# does everyone who becomes a technician lose their brain?



## CADPoint (Jul 5, 2007)

I thought Logic escaped us humans!


----------



## JRaef (Mar 23, 2009)

As a one time "tech" for a manufacturer, I saw my job as knowing the ins and outs of our equipment, it was the electrician's job to make sure the installation issues were correct, i.e. supply fuses (unless the fuse was inside of my equipment). I tended to not want to embarrass or piss off the electricians I had to work with, having been there myself. It can be tricky politics though when they make a real bone head mistake and the boss is standing over your shoulder wanting to know why they are losing production. I remember one time writing down that I noticed a missing connection on a piece of paper and slipping it to the electrician. He read it, fixed it discretely and miraculously, the machine started. The boss wanted to know what was wrong, I blamed it on "a power glitch".

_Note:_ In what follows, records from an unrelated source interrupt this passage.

(** ** Theorems *)

Section Properties.
Context {S A P R : Type}.
Context `{SL : SpacesLaws S, AL : ArchiverLaws A, PL : PublisherLaws P, RL : StoreLaws R}.
Context (env : RecEnv).

(** C39: a drain of the upload queue leaves a recording on the disk as it was,
    or removes it and then only for one of the queue's jobs that, when the drain
    had worked it off, had its bytes in hot storage, the upload recorded with its
    size, the recording announced with the keys of its copies, and, when an
    archiver is configured, the bytes in the archive too; without an archiver
    there is no second copy.  This holds whatever fails, and whatever is enqueued
    meanwhile.  It still holds at the end of the drain when the object keys of
    the queue's jobs are pairwise different; two recordings of one session share
    their key, and then the later one replaces the bytes of the first
    ([second_recording_overwrites_first]). *)
Theorem recording_removed_only_when_safe arrivals (b b' : Bridge S A P R) errs p d :
  uuids_distinct env -> uuids_ok env b ->
  DrainOnce env arrivals b = (b', errs) -> bg_disk b !! p = Some d ->
  bg_disk b' !! p = Some d \/
  bg_disk b' !! p = None /\
  (exists pre j post, bg_queue b = pre ++ j :: post /\ jb_LocalPath j = p /\
     safe (after_jobs env arrivals 0 (pre ++ [j]) (set_queue [] b)) j d) /\
  (ForallOrdPairs (apart b) (bg_queue b) -> exists j, j ∈ bg_queue b /\ jb_LocalPath j = p /\ safe b' j d).
Proof.
  intros Hd Hu E Hf. unfold DrainOnce in E.
  pose proof (drain_jobs_removed env arrivals (bg_queue b) p d Hd 0 (set_queue [] b) Hu Hf) as Hr.
  unfold after_jobs at 1 2 in Hr.
  destruct (drain_jobs env arrivals 0 (bg_queue b) (set_queue [] b)) as [b1 [rq er]] eqn:E1. injection E as <- <-.
  destruct Hr as [Hk|(Hn & Hw)]; [by left|right]. split_and!; [done..|]. intros Hp.
  assert (D : drained env (bg_queue b) (set_queue [] b) b1) by (eapply drain_jobs_safe; eauto).
  exact (dr_removed _ _ _ _ D p d Hf Hn).
Qed.

(** A drain accounts for every job of the queue it found: the recording of
    the job is safe, or the job is in the queue again, in its old order and
    before what arrived meanwhile, with one attempt more, or it used up its
    three attempts and is reported. *)
Theorem drain_accounts_for_every_job arrivals (b b' : Bridge S A P R) errs :
  uuids_distinct env -> uuids_ok env b -> ForallOrdPairs (apart b) (bg_queue b) ->
  DrainOnce env arrivals b = (b', errs) ->
  exists done kept dropped,
    bg_queue b ≡ₚ done ++ kept ++ dropped /\
    Forall (saved b b') done /\
    sublist kept (bg_queue b) /\
    bg_queue b' = (requeued <$> kept) ++ (new_job <$> concat (arrivals <$> seq 0 (length (bg_queue b)))) /\
    Forall (fun j => jb_Attempts j + 1 < maxRetry) kept /\
    Forall (fun j => maxRetry <= jb_Attempts j + 1) dropped /\ Forall2 reported dropped errs.
Proof.
  intros Hd Hu Hp E. unfold DrainOnce in E.
  destruct (drain_jobs env arrivals 0 (bg_queue b) (set_queue [] b)) as [b1 [rq er]] eqn:E1. injection E as <- <-.
  destruct (drain_jobs_accounts env arrivals (bg_queue b) Hd 0 (set_queue [] b) b1 rq er Hu Hp E1)
    as (dn & kp & dp & [A1 A2 A3 A4 A5 A6 A7]).
  exists dn, kp, dp. split_and!; try done. simpl. by rewrite (drain_jobs_queue _ _ _ _ _ _ _ E1), A6.
Qed.

(** Retries end: after three drains or more, every job in the queue was
    enqueued during them, whatever the collaborators answered. *)
Theorem no_job_outlives_three_drains rounds (b : Bridge S A P R) j :
  Forall (fun j => 0 <= jb_Attempts j) (bg_queue b) -> (3 <= length rounds)%nat ->
  j ∈ bg_queue (drains env rounds b) -> arrives rounds (origin j).
Proof.
  intros Hb Hr Hj.
  destruct (drains_attempts env rounds b 0 (fun _ => False)) with (j := j) as [[]|[?|Ha]]; [|done|done|].
  - intros i Hi. right. by apply (proj1 (Forall_forall _ _) Hb).
  - assert (Hlt : jb_Attempts j < maxRetry) by (eapply drains_bound; [|exact Hj]; by destruct rounds; simpl in Hr; [lia|]).
    unfold maxRetry in Hlt. lia.
Qed.

End Properties.

(** A retention sweep ends once it has read the pages of the listing; it
    touches no object but those the listing dates before the cutoff, and when
    it reports no error these are all gone and counted. *)
Theorem retention_sweep_removes_the_expired {T} `{TL : S3Laws T} (r : RetentionCron T) fuel now objs n :
  pages_from (rc_spaces r) (rc_prefix r) None objs n -> (n <= fuel)%nat ->
  let expired k := exists t, mkObject (Some k) (Some t) ∈ objs /\ t < now - rc_hotRetention r in
  exists r' deleted e, RunOnce r fuel now = Some (r', (deleted, e)) /\
    (forall k, ~ expired k -> content (rc_spaces r') k = content (rc_spaces r) k) /\
    (e = None -> deleted = Z.of_nat (length (Spaces.older_keys (now - rc_hotRetention r) objs)) /\
       forall k, expired k -> content (rc_spaces r') k = None).
Proof.
  intros Hp Hn expired. unfold RunOnce, Spaces.ListOlderThan. rewrite (list_pages_all _ _ _ _ _ _ Hp) by done. simpl.
  destruct (delete_all _ _ _) as [c' [dl e]] eqn:E. apply delete_all_spec in E as (_ & Hf & He).
  eexists _, dl, e. split; [done|]. simpl. split.
  - intros k Hk. apply Hf. by rewrite older_keys_elem.
  - intros ->. destruct (He eq_refl) as [-> Hd]. split; [done|]. intros k Hk. apply Hd. by rewrite older_keys_elem.
Qed.

(** ** Witnesses *)

Definition demo_env : RecEnv := mkRecEnv Z.of_nat itoa (fun _ => None) (fun _ => true).

Definition mem (up : bool) : MemS3.t := MemS3.mk ∅ [] up.

Abbreviation Demo := (Bridge (spacesClient MemS3.t) (b2Client MemS3.t) FakePublisher.t PgFs.t).

(** A deployment whose hot tier works, and whose archive works when [up]. *)
Definition demo (up : bool) (disk : gmap string string) (queue : list UploadJob) : Demo :=
  mkBridge disk queue (mkSpaces (mem true) "hot" "sgp1" "" "AES256") (Some (mkB2 (mem up) "worm" "" "" 365))
    ∅ PgFs.empty true 0.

That said, to replace a motor and drive without checking fuses first is woefully stupid. My boss would have had me shot if I flew a replacement drive and motor to a jobsite only to discover afterward that the original one was fine. Troubleshooting step 1; Is it getting power at all points that need power?


----------



## wildleg (Apr 12, 2009)

some of the worst mistakes I have seen in my career involved tradesmen not checking the work of others prior to starting their own install, and it goes for every trade, and involves everything (simply checking for power, on/off switches, contactors in the off state, etc is a no brainer, even for a tech.)


----------



## gnuuser (Jan 13, 2013)

the sad thing is it was a panel they installed!
i have a feeling they were rushing to get things done and it kinda bit them in the butt:laughing:


----------



## micromind (Aug 11, 2007)

A lot of techs will concentrate on just one thing and pretty much ignore the big picture. 

I can't think of how many service calls I've been on and the problem wasn't electrical at all. Sometimes it's pneumatic, sometimes hydraulic, sometimes something else. But a really good tech understands the entire process and will look further than his part of it.


----------



## KennyW (Aug 31, 2013)

The other issue us that finding a guy that is focused, technical, detail oriented, can handle the customer politics, and is willing to be on the road going from one **** show to the next, week after week, is very hard to find. 

I hate to say it but the talent pool for people that are good an willing to travel these days is very small. OEMs especially will just send whatever dude out there they can convince to go (often either a junior guy, a guy who's a bit of a wierdo socially, etc).


----------



## 99cents (Aug 20, 2012)

KennyW said:


> The other issue us that finding a guy that is focused, technical, detail oriented, can handle the customer politics, and is willing to be on the road going from one **** show to the next, week after week, is very hard to find.
> 
> I hate to say it but the talent pool for people that are good an willing to travel these days is very small. OEMs especially will just send whatever dude out there they can convince to go (often either a junior guy, a guy who's a bit of a wierdo socially, etc).


I think this post should be splashed all over the home page for newbies who are looking for direction in this trade. Anybody who fits this description has this industry by the ballz.


----------



## KennyW (Aug 31, 2013)

Yes that is the other side of the coin. There are a lot of very good opportunities in this field for guys with the right mindset.

Field tech is a good way for a green guy to get his foot in the door. He'll generally learn a lot and make decent money at the same time as well.


----------



## gnuuser (Jan 13, 2013)

got one of them to admit they were working out some problems with the plcc software that was going to control the timing and speed and it slipped their mind and after a few chuckles he admitted that they will never make that mistake again:thumbsup:

glad they took with a laugh :laughing:


----------